### REQUIREMENT
Please output the section of the listing below that opens with the line containing "Machine (TAR s) (TACTL s) (TACCR0 s) (TACCTL0 s) v" and closes with the line containing "Definition set_TACCTL1 (v", exactly and with nothing else.
---+---
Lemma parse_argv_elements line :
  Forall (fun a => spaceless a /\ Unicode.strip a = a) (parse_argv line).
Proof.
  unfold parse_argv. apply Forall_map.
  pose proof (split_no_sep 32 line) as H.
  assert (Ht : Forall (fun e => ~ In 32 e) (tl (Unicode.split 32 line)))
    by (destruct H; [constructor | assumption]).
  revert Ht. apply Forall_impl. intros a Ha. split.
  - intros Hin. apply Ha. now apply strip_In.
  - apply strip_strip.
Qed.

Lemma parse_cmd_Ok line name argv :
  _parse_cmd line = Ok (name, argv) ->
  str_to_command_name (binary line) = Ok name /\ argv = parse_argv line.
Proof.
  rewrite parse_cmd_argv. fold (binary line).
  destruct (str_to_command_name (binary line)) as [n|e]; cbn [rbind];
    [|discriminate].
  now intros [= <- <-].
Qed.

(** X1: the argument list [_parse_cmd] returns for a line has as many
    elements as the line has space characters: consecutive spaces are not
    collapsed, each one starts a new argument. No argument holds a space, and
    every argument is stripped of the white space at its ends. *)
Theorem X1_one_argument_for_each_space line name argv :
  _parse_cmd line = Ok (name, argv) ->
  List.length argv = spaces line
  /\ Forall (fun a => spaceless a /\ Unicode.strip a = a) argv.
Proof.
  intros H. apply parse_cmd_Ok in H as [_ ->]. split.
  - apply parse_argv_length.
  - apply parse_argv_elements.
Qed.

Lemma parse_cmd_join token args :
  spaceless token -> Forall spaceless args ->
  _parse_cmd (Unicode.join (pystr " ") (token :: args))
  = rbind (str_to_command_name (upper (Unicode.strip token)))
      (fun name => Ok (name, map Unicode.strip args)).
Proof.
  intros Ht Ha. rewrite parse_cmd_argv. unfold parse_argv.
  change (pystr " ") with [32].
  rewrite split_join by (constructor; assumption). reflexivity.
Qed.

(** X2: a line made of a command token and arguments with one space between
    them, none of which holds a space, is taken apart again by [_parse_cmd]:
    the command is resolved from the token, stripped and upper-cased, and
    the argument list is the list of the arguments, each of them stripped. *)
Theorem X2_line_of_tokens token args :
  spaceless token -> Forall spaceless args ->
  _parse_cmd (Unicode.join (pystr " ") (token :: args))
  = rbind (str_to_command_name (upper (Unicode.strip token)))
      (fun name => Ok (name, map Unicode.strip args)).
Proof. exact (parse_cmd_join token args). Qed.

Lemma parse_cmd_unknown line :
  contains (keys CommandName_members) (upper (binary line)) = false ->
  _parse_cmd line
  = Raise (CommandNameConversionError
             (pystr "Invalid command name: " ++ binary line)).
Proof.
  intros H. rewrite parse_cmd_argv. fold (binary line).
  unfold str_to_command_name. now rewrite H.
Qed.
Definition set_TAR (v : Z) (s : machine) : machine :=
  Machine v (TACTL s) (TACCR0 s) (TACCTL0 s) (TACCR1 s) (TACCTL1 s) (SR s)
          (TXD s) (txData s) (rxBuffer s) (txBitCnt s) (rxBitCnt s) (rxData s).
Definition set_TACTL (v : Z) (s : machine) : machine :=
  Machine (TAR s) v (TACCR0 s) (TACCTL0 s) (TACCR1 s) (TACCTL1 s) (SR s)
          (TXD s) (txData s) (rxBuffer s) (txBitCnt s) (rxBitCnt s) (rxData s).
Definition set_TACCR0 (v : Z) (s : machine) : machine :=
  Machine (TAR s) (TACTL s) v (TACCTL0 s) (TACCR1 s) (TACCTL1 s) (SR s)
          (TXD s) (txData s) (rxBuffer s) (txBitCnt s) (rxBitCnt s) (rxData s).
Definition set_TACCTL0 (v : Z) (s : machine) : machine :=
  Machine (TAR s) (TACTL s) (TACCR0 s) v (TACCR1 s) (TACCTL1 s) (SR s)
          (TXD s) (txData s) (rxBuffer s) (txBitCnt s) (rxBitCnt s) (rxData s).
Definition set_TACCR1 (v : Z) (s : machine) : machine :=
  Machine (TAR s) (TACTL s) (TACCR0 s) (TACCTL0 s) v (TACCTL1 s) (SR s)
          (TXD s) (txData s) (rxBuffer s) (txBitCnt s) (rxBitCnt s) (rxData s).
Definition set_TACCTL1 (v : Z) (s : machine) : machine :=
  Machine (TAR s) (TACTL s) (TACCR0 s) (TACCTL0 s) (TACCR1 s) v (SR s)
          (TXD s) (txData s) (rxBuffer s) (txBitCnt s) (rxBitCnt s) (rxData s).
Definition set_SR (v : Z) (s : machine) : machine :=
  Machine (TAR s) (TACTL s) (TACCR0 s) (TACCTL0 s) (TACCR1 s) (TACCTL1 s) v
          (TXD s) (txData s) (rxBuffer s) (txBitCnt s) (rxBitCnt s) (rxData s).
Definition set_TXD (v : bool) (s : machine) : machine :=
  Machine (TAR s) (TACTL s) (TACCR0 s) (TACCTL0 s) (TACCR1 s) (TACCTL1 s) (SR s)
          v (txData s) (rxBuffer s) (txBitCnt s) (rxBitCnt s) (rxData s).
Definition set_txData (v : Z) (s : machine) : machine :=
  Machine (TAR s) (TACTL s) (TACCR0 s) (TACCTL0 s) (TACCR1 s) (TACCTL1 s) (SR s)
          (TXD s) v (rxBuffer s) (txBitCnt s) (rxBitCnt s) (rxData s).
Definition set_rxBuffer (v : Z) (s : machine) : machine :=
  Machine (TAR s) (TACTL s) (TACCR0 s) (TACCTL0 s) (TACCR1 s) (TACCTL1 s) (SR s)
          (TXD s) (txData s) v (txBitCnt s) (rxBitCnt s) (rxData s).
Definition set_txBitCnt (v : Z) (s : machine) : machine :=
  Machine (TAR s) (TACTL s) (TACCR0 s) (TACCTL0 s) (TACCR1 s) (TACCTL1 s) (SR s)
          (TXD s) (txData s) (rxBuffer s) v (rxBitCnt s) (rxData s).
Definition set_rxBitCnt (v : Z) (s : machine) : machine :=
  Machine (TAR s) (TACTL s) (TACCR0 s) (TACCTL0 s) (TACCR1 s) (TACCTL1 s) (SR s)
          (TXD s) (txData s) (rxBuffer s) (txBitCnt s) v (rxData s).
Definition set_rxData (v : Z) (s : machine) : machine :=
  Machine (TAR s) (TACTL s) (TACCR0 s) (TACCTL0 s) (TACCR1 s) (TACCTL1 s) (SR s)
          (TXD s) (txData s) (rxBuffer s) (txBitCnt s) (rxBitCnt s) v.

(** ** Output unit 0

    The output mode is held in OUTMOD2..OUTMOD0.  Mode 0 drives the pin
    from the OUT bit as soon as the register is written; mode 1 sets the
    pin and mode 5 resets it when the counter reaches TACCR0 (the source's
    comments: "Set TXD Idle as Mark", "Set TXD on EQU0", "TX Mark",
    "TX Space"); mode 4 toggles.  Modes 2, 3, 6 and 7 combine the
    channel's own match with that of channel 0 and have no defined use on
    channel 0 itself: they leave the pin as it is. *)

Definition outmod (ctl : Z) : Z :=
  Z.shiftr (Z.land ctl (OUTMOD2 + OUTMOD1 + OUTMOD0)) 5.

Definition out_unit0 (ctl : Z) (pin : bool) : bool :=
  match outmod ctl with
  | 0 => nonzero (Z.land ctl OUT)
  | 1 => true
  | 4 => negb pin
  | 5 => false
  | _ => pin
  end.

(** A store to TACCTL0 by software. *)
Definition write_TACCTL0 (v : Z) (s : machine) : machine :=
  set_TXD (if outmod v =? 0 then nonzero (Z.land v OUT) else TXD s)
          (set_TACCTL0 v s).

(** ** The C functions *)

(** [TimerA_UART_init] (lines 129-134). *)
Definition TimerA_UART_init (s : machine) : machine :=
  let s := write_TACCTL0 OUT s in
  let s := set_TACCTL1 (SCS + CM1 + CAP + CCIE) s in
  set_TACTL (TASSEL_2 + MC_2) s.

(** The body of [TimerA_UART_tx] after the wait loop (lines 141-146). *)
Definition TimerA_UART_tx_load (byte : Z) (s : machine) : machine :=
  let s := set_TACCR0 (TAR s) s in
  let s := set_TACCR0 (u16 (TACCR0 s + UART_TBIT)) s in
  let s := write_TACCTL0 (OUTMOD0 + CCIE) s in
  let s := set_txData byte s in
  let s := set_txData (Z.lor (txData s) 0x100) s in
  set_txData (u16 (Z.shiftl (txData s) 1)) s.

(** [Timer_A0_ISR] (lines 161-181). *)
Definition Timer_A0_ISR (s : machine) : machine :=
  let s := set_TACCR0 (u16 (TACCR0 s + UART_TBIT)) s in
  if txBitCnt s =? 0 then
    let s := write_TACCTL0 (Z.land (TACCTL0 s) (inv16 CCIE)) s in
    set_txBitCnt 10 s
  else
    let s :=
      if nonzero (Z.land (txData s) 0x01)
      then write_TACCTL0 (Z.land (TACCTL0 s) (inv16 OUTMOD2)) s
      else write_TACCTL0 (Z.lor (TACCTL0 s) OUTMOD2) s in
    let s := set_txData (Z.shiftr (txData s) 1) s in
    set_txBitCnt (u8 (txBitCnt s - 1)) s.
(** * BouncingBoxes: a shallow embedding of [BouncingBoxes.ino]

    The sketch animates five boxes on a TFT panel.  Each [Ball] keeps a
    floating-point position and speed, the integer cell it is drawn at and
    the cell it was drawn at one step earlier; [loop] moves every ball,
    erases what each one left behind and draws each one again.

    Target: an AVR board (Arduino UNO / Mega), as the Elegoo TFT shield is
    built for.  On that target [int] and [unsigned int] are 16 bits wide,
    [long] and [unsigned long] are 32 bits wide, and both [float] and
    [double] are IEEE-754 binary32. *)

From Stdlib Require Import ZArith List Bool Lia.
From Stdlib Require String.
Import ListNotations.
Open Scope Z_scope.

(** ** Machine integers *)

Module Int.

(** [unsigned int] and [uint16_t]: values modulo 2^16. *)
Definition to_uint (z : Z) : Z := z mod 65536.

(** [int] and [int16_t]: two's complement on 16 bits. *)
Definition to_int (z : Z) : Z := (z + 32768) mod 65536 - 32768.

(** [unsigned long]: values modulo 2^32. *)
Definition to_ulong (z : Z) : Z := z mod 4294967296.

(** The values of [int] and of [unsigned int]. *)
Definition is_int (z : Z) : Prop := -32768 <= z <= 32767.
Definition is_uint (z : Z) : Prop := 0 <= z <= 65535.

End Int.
---+---
### SOLUTION TO THIS EXERCISE
  Machine (TAR s) (TACTL s) (TACCR0 s) (TACCTL0 s) v (TACCTL1 s) (SR s)
          (TXD s) (txData s) (rxBuffer s) (txBitCnt s) (rxBitCnt s) (rxData s).
Definition set_TACCTL1 (v : Z) (s : machine) : machine :=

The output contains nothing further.